The quest for generating a minimal cell may follow different paths, as illustrated by several talks presented at the Synthetic Biology 3.0 conference. Yesterday we heard from Giovanni Murtas how a purified transcription/translation system (36 recombinant enzymes + purified ribosomes) could be introduced into vesicles to successfully produce GFP. By extension incorporation of lipid synthesis enzymes, DNA replication enzymes and tRNA genes may enable the assembly of a minimal cell ultimately able to replicate both its core machinery and its envelope.

Converse to this assembly strategy, Hamilton Smith presented a top-down approach in which a genome is reduced to its minimum length by elimination of all non-essential elements, synthesized de novo and finally transfered into a host cytoplasm to boot a new cell. Mycoplasma genitalium appears to be a suitable organism for this type of experiments due to its small size (485 protein coding genes 43 RNA genes). Incidentally, M. genitalium also uses UGA (stop in E. coli) to code for Trp, which is a useful property to prevent expression of toxic products when fragments are assembled together via homologous recombination in E.coli. However, this requires in turn to use a Mycoplasma cell as acceptor cell. To set up the “transplantation” of naked DNA into host cell, the team tested the transformation of purified M. mycoides LC genomic DNA (via beta agarase digested agarose plug prep) into M. capricolum host (PEG-mediated transformation protocol). Nicely, the two genomes appear to segregate (how? incompatibility of origins of replication?) and various lines of evidence indicate that selected cells (tet resistance on donor DNA) contains DNA from the transplanted M mycoides genome only. Along similar lines, Rene Warren plans to rebuild H. influenzae using E. coli as a host. Without attempting to define a minimal genome, the idea is to assemble a series of 61 overlaping fosmids using the lambda red recombination system (Yu et al., 2000).

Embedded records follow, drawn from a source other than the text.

(* ===== verification/Muxer.v ===== *)
(** * Muxer: the host side of the virtio socket

    Models [src/crates/squib/src/vsock_muxer.rs].  The multiplexer is shared by
    the vCPU thread, which calls [handle_tx] and [drain_rx], and, per host
    connection, a main task, a reader and a writer.  A transition of [step] is
    one critical section, one [await] or one wake-up call, so every interleaving
    the locks allow is a sequence of events.  A channel is the list of messages
    in it; [tokio::sync::Notify] is the class [NotifyLib]. *)

From stdpp Require Import base numbers list option gmap strings.
From Stdlib Require Import ZArith Lia.
From S2P Require Import Prelude Text Vsock.

Local Open Scope Z_scope.
Local Open Scope squib_scope.

Definition DEFAULT_BUF_ALLOC : Z := 1024 * 1024.
Definition RW_CHUNK_BYTES : Z := 4096.

(** ** Wake-ups *)

(** What the code uses of [Notify]: [notified()] is a ticket, an [await] on a
    ticket returns once it is ready. *)
Class NotifyLib (N T : Type) := {
  nf_new : N;
  nf_notify_waiters : N -> N;
  nf_notified : N -> T;
  nf_ready : N -> T -> bool
}.

(** The documented guarantee: a ticket receives the wake-up of every
    [notify_waiters] call made after it was created. *)
Class NotifyLaws (N T : Type) `{!NotifyLib N T} := {
  nf_issued : N -> T -> Prop;
  nf_issued_new n : nf_issued n (nf_notified n);
  nf_issued_later n t : nf_issued n t -> nf_issued (nf_notify_waiters n) t;
  nf_wakes n t : nf_issued n t -> nf_ready (nf_notify_waiters n) t = true;
  nf_stays_ready n t : nf_ready n t = true -> nf_issued n t -> nf_ready (nf_notify_waiters n) t = true
}.

(** ** Connections *)

Record ConnectionKey := mkKey { ck_host_port : Z; ck_guest_port : Z }.

#[export] Instance ConnectionKey_eq_dec : EqDecision ConnectionKey.
Proof. solve_decision. Defined.

#[export] Instance ConnectionKey_countable : Countable ConnectionKey.
Proof.
  refine (inj_countable' (fun k => (ck_host_port k, ck_guest_port k)) (fun p => mkKey p.1 p.2) _). by intros [].
Defined.

(** The channel sender, the one-shot sender and the shared [Notify] are named
    by the index of the connection task that made them. *)
Record Connection := mkConn {
  guest_to_host_tx : nat;
  response_signal : option nat;
  guest_buf_alloc : Z;
  guest_fwd_cnt : Z;
  host_forwarded : Z;
  guest_rx_forwarded : Z;
  credit_notify : nat;
  closed : bool
}.

(** The connection [handle_host_connection] inserts. *)
Definition new_connection (i : nat) : Connection := mkConn i (Some i) 0 0 0 0 i false.

(** What every guest packet on a connection refreshes. *)
Definition refresh (c : Connection) (h : VsockHeader) : Connection :=
  mkConn (guest_to_host_tx c) (response_signal c) (vh_buf_alloc h) (vh_fwd_cnt h) (host_forwarded c)
    (guest_rx_forwarded c) (credit_notify c) (closed c).

Definition take_signal (c : Connection) : Connection :=
  mkConn (guest_to_host_tx c) None (guest_buf_alloc c) (guest_fwd_cnt c) (host_forwarded c)
    (guest_rx_forwarded c) (credit_notify c) (closed c).

Definition count_rx (c : Connection) (n : Z) (failed : bool) : Connection :=
  mkConn (guest_to_host_tx c) (response_signal c) (guest_buf_alloc c) (guest_fwd_cnt c) (host_forwarded c)
    (saturating_add 32 (guest_rx_forwarded c) n) (credit_notify c) (failed || closed c).

Definition count_forwarded (c : Connection) (n : Z) : Connection :=
  mkConn (guest_to_host_tx c) (response_signal c) (guest_buf_alloc c) (guest_fwd_cnt c)
    (saturating_add 32 (host_forwarded c) n) (guest_rx_forwarded c) (credit_notify c) (closed c).

(** Bytes the guest has room for. *)
Definition credit_bytes (c : Connection) : Z :=
  saturating_sub (guest_buf_alloc c) (wrap 32 (host_forwarded c - guest_fwd_cnt c)).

Assembly of 100 fragments via 4 rounds of homologous recombination, as described by Ham Smith, may appear as somewhat tedious and tricky. In a beautiful talk, Miroslav Radman showed how Deinococcus radiodurans manages to do this just by itself. It is almost spooky: after strong irradiation the genome of D. radiodiurans is chopped—literally pulverized—into small 20-30kb fragments. From this DNA soup, D. radiodiurans reassembles then a complete genome with high fidelity, within a couple of hours…. Apparently, small fragments are assembled via a synthesis-dependent strand annealing mechanism followed by larger fragment assembly via RecA-dependent homologous recombination (Zahradka et al, 2006). This process, a “molecular basis for resurrection”, was suggested by Miroslav to inspire the most imaginative projects, from “global sex” to “directed panspermia” and ressucitation of dead neurons…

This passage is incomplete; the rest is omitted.